======== INFORMATION SHOWN

Lemma unmarshal_complete s : bytes_ok (wire s) -> packet_ok s -> UnmarshalRTP (wire s) = Ok (packet_of s).
Proof.
  unfold UnmarshalRTP. intros Hb Hs. destruct Hs as [Hv Ht Hq Hts Hss [Hc4 Hcc] He Hp]. unfold wire in *. destruct s as [v m t q ts ss csrc ext pl pad]. cbn [s_version s_marker s_type s_seq s_ts s_ssrc s_csrc s_ext s_payload s_pad] in *.
  set (b0 := v * 64 + _ + _ + _) in *. set (b1 := flag m * 128 + t) in *. set (rest := csrc ++ ext_bytes ext ++ pl ++ pad_bytes pad) in *. set (data := b0 :: _) in *.
  assert (Hd12 : forall n, drop (12 + n) data = drop n rest) by done. assert (Hlen : length data = (12 + length rest)%nat) by done.
  assert (Hcc0 : 0 <= len csrc / 4 < 16) by (Z.div_mod_to_equations; lia).
  destruct (rtp_first_byte v (present pad) (present ext) (len csrc / 4) Hv Hcc0) as (H1 & H2 & H3 & H4). destruct (rtp_second_byte m t Ht) as (H5 & H6).
  destruct (Z.ltb_spec (len data) 12); [lia|]. cbn [negb guard_err mbind result_bind]. pose proof (parse_header_eq b0 b1 (be 2 q) (be 4 ts) (be 4 ss) rest (length_be _ _) (length_be _ _) (length_be _ _)) as Hph. fold data in Hph. rewrite Hph.
  cbn [mbind result_bind Extension Padding]. rewrite (index_ok _ _ 0 b0) by done. cbn [mbind result_bind]. fold b0 in H1, H2, H3, H4; fold b1 in H5, H6.
  rewrite H1, H2, H3, H4, H5, H6, !of_be_be_id by (unfold in_u in *; lia || done). assert (Hrl : length rest = (length csrc + length (ext_bytes ext ++ pl ++ pad_bytes pad))%nat) by (subst rest; apply length_app).
  replace (12 + len csrc / 4 * 4) with (12 + len csrc) by (Z.div_mod_to_equations; lia).
  destruct (Z.ltb_spec (len data) (12 + len csrc)); [lia|]. cbn [negb guard_err mbind result_bind].
  set (off := 12 + len csrc + len (ext_bytes ext)). rewrite length_app in Hrl.
  assert (Ho : skip_extension data (present ext) (12 + len csrc) = Ok off).
  { apply skip_extension_exact; [done|lia|]. exists ext. split; [done|]. split; [done|]. split; [|subst off; lia].
    replace (Z.to_nat (12 + len csrc)) with (12 + length csrc)%nat by lia. rewrite Hd12. unfold rest at 1. rewrite drop_app_length. f_equal.
    replace (Z.to_nat off) with (12 + (length csrc + length (ext_bytes ext)))%nat by (subst off; lia). rewrite Hd12. unfold rest. by rewrite drop_app_add, drop_app_length. }
  rewrite Ho. cbn [mbind result_bind]. rewrite slice_ok by (subst off; lia). cbn [mbind result_bind].
  assert (Hdo : drop (Z.to_nat off) data = pl ++ pad_bytes pad).
  { replace (Z.to_nat off) with (12 + (length csrc + length (ext_bytes ext)))%nat by (subst off; lia). rewrite Hd12. unfold rest. by rewrite drop_app_add, drop_app_length. }
  rewrite take_ge by (rewrite length_drop; lia). rewrite Hdo.
  assert (Hst : strip_padding (present pad) (pl ++ pad_bytes pad) = Ok pl) by (apply strip_padding_exact; [rewrite <- Hdo; by apply Forall_drop|by exists pad]).
  rewrite Hst. done.
Qed.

================

#### TASK:
Line by line, reproduce the data above exactly.

#### EXERCISE SOLUTION:
Lemma unmarshal_complete s : bytes_ok (wire s) -> packet_ok s -> UnmarshalRTP (wire s) = Ok (packet_of s).
Proof.
  unfold UnmarshalRTP. intros Hb Hs. destruct Hs as [Hv Ht Hq Hts Hss [Hc4 Hcc] He Hp]. unfold wire in *. destruct s as [v m t q ts ss csrc ext pl pad]. cbn [s_version s_marker s_type s_seq s_ts s_ssrc s_csrc s_ext s_payload s_pad] in *.
  set (b0 := v * 64 + _ + _ + _) in *. set (b1 := flag m * 128 + t) in *. set (rest := csrc ++ ext_bytes ext ++ pl ++ pad_bytes pad) in *. set (data := b0 :: _) in *.
  assert (Hd12 : forall n, drop (12 + n) data = drop n rest) by done. assert (Hlen : length data = (12 + length rest)%nat) by done.
  assert (Hcc0 : 0 <= len csrc / 4 < 16) by (Z.div_mod_to_equations; lia).
  destruct (rtp_first_byte v (present pad) (present ext) (len csrc / 4) Hv Hcc0) as (H1 & H2 & H3 & H4). destruct (rtp_second_byte m t Ht) as (H5 & H6).
  destruct (Z.ltb_spec (len data) 12); [lia|]. cbn [negb guard_err mbind result_bind]. pose proof (parse_header_eq b0 b1 (be 2 q) (be 4 ts) (be 4 ss) rest (length_be _ _) (length_be _ _) (length_be _ _)) as Hph. fold data in Hph. rewrite Hph.
  cbn [mbind result_bind Extension Padding]. rewrite (index_ok _ _ 0 b0) by done. cbn [mbind result_bind]. fold b0 in H1, H2, H3, H4; fold b1 in H5, H6.
  rewrite H1, H2, H3, H4, H5, H6, !of_be_be_id by (unfold in_u in *; lia || done). assert (Hrl : length rest = (length csrc + length (ext_bytes ext ++ pl ++ pad_bytes pad))%nat) by (subst rest; apply length_app).
  replace (12 + len csrc / 4 * 4) with (12 + len csrc) by (Z.div_mod_to_equations; lia).
  destruct (Z.ltb_spec (len data) (12 + len csrc)); [lia|]. cbn [negb guard_err mbind result_bind].
  set (off := 12 + len csrc + len (ext_bytes ext)). rewrite length_app in Hrl.
  assert (Ho : skip_extension data (present ext) (12 + len csrc) = Ok off).
  { apply skip_extension_exact; [done|lia|]. exists ext. split; [done|]. split; [done|]. split; [|subst off; lia].
    replace (Z.to_nat (12 + len csrc)) with (12 + length csrc)%nat by lia. rewrite Hd12. unfold rest at 1. rewrite drop_app_length. f_equal.
    replace (Z.to_nat off) with (12 + (length csrc + length (ext_bytes ext)))%nat by (subst off; lia). rewrite Hd12. unfold rest. by rewrite drop_app_add, drop_app_length. }
  rewrite Ho. cbn [mbind result_bind]. rewrite slice_ok by (subst off; lia). cbn [mbind result_bind].
  assert (Hdo : drop (Z.to_nat off) data = pl ++ pad_bytes pad).
  { replace (Z.to_nat off) with (12 + (length csrc + length (ext_bytes ext)))%nat by (subst off; lia). rewrite Hd12. unfold rest. by rewrite drop_app_add, drop_app_length. }
  rewrite take_ge by (rewrite length_drop; lia). rewrite Hdo.
  assert (Hst : strip_padding (present pad) (pl ++ pad_bytes pad) = Ok pl) by (apply strip_padding_exact; [rewrite <- Hdo; by apply Forall_drop|by exists pad]).
  rewrite Hst. done.
Qed.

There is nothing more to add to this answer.